Task to carry out: In the material below, the required lines run from the one containing "rewrite !Hkeep; [reflexivity | |];" through the one containing "answers 404 and". Copy those lines exactly, ends included, and nothing else.

Source data:
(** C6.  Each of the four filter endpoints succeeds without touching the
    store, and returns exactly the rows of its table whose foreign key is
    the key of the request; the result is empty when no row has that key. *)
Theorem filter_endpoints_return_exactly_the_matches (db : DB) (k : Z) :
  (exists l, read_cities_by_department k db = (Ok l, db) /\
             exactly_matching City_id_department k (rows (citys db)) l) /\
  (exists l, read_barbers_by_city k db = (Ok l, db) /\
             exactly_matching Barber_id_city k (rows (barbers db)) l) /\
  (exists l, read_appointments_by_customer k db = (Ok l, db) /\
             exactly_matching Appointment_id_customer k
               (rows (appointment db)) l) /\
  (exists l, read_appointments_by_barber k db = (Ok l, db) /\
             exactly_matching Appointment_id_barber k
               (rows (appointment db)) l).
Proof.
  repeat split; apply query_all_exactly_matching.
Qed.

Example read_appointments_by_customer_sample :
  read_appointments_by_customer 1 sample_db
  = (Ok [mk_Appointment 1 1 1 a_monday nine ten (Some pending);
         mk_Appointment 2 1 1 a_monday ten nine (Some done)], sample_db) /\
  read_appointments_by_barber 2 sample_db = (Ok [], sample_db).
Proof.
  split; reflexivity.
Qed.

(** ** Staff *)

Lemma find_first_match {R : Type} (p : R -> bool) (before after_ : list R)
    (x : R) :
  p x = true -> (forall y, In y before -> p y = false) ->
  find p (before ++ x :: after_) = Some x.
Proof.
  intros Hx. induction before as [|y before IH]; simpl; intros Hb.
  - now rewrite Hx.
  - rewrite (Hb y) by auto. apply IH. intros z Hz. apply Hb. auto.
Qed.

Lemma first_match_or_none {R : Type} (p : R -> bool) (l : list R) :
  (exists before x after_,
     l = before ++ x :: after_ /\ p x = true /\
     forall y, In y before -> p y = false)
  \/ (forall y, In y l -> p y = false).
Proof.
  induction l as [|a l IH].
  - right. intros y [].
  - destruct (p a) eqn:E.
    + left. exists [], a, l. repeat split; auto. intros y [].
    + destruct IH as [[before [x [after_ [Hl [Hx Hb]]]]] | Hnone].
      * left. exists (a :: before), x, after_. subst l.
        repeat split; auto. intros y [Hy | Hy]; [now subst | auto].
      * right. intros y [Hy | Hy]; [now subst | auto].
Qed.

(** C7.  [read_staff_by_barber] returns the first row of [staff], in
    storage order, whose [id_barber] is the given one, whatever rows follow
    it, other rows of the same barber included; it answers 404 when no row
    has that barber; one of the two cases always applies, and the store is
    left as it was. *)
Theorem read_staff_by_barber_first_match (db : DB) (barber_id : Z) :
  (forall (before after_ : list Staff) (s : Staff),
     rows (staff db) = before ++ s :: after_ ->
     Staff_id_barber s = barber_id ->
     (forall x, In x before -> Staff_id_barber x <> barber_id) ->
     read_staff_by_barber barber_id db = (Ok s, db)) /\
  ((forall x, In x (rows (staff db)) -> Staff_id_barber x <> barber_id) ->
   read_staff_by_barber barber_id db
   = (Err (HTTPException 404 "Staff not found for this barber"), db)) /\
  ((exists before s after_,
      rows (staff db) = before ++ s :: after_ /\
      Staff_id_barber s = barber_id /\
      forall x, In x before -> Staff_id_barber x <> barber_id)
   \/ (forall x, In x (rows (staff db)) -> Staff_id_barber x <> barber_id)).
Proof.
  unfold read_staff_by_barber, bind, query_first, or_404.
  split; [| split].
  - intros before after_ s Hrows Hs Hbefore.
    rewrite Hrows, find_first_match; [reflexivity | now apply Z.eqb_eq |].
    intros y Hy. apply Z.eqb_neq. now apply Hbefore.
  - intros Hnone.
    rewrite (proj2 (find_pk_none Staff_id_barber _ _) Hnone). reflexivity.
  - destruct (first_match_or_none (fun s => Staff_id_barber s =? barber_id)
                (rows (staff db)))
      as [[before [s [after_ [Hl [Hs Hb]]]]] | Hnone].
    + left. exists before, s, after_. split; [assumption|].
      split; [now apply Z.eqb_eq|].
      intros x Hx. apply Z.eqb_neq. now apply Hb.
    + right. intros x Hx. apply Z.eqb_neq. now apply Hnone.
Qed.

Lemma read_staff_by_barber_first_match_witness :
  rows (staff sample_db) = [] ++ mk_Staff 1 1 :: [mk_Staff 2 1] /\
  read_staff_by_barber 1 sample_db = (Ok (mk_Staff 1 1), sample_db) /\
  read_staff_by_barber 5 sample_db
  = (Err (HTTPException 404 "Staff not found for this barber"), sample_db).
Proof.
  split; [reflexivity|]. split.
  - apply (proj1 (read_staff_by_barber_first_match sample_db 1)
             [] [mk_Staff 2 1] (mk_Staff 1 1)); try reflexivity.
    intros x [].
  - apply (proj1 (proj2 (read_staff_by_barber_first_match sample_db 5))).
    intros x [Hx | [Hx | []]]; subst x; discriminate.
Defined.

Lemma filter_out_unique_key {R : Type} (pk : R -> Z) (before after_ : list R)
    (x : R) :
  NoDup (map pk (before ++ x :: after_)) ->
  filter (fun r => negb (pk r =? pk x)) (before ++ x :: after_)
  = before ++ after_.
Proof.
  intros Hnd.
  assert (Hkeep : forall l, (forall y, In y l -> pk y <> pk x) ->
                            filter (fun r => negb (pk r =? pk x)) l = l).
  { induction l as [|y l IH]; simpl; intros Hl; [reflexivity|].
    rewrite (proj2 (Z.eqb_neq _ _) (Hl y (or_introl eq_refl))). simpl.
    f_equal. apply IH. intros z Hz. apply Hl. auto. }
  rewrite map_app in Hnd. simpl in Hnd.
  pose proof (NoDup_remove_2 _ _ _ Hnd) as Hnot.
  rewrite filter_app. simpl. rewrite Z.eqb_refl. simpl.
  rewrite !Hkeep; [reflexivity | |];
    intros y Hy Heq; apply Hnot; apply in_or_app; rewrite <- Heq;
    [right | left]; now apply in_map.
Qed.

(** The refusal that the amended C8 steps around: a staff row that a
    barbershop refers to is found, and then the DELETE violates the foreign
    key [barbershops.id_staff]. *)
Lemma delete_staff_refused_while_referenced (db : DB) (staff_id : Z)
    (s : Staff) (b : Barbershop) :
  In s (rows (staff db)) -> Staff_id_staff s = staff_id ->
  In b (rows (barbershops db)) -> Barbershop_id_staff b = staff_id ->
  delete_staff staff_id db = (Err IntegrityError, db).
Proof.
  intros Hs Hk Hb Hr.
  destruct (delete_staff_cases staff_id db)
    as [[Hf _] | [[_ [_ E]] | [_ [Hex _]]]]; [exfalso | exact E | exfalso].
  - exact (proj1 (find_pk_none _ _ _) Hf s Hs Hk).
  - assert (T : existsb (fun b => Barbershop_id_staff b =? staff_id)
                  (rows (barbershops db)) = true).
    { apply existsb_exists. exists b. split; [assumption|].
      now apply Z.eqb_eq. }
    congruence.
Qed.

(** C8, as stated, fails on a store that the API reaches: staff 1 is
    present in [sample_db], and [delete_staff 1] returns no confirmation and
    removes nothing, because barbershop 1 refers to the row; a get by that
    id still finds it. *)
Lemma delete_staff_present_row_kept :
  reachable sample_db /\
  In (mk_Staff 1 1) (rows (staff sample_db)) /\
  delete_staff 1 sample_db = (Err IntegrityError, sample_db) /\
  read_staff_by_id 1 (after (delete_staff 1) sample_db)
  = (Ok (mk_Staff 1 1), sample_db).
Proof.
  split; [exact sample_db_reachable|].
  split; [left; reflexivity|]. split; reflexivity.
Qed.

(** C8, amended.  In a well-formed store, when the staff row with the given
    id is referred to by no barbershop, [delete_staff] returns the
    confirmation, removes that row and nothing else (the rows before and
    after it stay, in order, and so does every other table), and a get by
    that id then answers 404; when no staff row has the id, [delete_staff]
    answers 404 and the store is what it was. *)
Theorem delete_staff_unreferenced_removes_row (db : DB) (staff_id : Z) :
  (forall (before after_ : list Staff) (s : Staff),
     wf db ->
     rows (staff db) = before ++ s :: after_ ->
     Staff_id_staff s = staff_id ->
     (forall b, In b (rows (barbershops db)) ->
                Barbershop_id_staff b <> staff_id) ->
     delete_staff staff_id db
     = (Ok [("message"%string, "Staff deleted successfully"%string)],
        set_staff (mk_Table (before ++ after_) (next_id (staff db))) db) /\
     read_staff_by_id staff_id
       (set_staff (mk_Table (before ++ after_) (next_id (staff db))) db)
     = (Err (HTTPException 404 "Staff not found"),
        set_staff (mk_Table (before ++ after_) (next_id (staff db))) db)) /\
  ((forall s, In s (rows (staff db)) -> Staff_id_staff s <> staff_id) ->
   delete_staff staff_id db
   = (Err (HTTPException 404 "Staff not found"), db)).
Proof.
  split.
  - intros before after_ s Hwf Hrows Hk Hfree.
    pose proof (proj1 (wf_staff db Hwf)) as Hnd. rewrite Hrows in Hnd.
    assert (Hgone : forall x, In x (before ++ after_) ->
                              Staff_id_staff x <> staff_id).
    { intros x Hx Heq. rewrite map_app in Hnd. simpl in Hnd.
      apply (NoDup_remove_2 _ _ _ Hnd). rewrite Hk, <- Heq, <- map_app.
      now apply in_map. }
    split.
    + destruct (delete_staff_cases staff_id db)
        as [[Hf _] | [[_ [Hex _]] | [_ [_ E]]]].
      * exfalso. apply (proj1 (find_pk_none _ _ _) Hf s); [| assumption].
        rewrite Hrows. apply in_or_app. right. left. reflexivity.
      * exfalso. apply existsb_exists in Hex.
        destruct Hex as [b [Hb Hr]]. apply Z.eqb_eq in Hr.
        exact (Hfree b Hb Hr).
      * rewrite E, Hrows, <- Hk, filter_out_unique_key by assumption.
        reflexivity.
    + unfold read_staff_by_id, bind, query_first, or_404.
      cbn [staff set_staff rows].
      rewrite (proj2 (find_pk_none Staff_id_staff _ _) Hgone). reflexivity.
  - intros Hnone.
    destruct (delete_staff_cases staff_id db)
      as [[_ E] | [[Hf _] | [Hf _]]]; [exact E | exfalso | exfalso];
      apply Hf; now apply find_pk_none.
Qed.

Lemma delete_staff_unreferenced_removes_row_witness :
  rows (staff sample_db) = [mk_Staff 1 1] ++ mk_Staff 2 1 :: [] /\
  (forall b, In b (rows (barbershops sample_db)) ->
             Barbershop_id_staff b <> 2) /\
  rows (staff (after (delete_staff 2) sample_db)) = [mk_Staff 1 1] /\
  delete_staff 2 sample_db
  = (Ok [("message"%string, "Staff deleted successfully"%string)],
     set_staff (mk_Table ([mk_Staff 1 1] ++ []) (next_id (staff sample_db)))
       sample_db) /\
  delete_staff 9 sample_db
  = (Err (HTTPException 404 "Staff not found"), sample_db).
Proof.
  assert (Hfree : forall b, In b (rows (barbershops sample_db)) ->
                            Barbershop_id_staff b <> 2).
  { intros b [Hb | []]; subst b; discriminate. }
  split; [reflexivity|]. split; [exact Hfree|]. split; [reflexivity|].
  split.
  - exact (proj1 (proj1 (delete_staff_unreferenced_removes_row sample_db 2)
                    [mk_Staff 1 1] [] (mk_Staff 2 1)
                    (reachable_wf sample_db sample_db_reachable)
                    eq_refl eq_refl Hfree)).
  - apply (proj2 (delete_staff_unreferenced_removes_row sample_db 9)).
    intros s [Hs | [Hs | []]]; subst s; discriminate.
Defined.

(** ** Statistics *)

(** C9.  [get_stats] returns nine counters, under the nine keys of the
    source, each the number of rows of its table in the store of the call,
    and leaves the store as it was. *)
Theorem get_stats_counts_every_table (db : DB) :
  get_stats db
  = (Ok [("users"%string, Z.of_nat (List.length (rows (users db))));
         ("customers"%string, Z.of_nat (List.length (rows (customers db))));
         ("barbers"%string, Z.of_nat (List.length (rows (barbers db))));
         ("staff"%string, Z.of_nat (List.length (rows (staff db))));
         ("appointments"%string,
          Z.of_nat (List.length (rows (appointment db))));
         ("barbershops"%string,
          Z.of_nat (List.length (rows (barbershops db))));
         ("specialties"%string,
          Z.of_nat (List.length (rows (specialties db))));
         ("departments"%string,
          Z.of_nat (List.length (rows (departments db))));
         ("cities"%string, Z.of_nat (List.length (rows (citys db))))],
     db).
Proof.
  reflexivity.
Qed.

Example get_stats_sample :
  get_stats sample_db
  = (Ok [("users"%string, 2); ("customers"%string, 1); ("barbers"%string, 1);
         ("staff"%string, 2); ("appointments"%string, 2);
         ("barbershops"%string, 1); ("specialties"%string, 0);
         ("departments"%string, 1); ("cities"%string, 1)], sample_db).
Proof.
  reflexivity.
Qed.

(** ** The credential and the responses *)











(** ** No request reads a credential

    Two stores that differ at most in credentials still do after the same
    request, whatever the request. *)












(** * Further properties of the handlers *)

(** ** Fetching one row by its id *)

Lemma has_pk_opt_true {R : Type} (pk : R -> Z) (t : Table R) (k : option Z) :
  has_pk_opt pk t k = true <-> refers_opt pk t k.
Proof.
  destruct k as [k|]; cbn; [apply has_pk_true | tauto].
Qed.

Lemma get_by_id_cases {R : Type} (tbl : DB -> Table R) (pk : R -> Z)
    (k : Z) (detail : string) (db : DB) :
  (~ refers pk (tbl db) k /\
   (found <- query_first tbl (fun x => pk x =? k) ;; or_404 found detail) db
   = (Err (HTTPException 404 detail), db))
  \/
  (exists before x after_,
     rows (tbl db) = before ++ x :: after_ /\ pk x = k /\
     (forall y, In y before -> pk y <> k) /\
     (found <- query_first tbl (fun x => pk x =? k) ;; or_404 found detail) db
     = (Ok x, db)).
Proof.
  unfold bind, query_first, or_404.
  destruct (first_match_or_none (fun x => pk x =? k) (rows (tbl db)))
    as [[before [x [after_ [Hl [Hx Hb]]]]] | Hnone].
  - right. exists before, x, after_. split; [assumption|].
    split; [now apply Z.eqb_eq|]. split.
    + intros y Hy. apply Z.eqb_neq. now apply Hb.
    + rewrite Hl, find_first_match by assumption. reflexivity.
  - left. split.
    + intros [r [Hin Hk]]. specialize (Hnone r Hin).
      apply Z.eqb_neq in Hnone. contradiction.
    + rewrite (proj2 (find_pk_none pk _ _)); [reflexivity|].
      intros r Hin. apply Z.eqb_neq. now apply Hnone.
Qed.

Task answer:
  rewrite !Hkeep; [reflexivity | |];
    intros y Hy Heq; apply Hnot; apply in_or_app; rewrite <- Heq;
    [right | left]; now apply in_map.
Qed.

(** The refusal that the amended C8 steps around: a staff row that a
    barbershop refers to is found, and then the DELETE violates the foreign
    key [barbershops.id_staff]. *)
Lemma delete_staff_refused_while_referenced (db : DB) (staff_id : Z)
    (s : Staff) (b : Barbershop) :
  In s (rows (staff db)) -> Staff_id_staff s = staff_id ->
  In b (rows (barbershops db)) -> Barbershop_id_staff b = staff_id ->
  delete_staff staff_id db = (Err IntegrityError, db).
Proof.
  intros Hs Hk Hb Hr.
  destruct (delete_staff_cases staff_id db)
    as [[Hf _] | [[_ [_ E]] | [_ [Hex _]]]]; [exfalso | exact E | exfalso].
  - exact (proj1 (find_pk_none _ _ _) Hf s Hs Hk).
  - assert (T : existsb (fun b => Barbershop_id_staff b =? staff_id)
                  (rows (barbershops db)) = true).
    { apply existsb_exists. exists b. split; [assumption|].
      now apply Z.eqb_eq. }
    congruence.
Qed.

(** C8, as stated, fails on a store that the API reaches: staff 1 is
    present in [sample_db], and [delete_staff 1] returns no confirmation and
    removes nothing, because barbershop 1 refers to the row; a get by that
    id still finds it. *)
Lemma delete_staff_present_row_kept :
  reachable sample_db /\
  In (mk_Staff 1 1) (rows (staff sample_db)) /\
  delete_staff 1 sample_db = (Err IntegrityError, sample_db) /\
  read_staff_by_id 1 (after (delete_staff 1) sample_db)
  = (Ok (mk_Staff 1 1), sample_db).
Proof.
  split; [exact sample_db_reachable|].
  split; [left; reflexivity|]. split; reflexivity.
Qed.

(** C8, amended.  In a well-formed store, when the staff row with the given
    id is referred to by no barbershop, [delete_staff] returns the
    confirmation, removes that row and nothing else (the rows before and
    after it stay, in order, and so does every other table), and a get by
    that id then answers 404; when no staff row has the id, [delete_staff]
    answers 404 and the store is what it was. *)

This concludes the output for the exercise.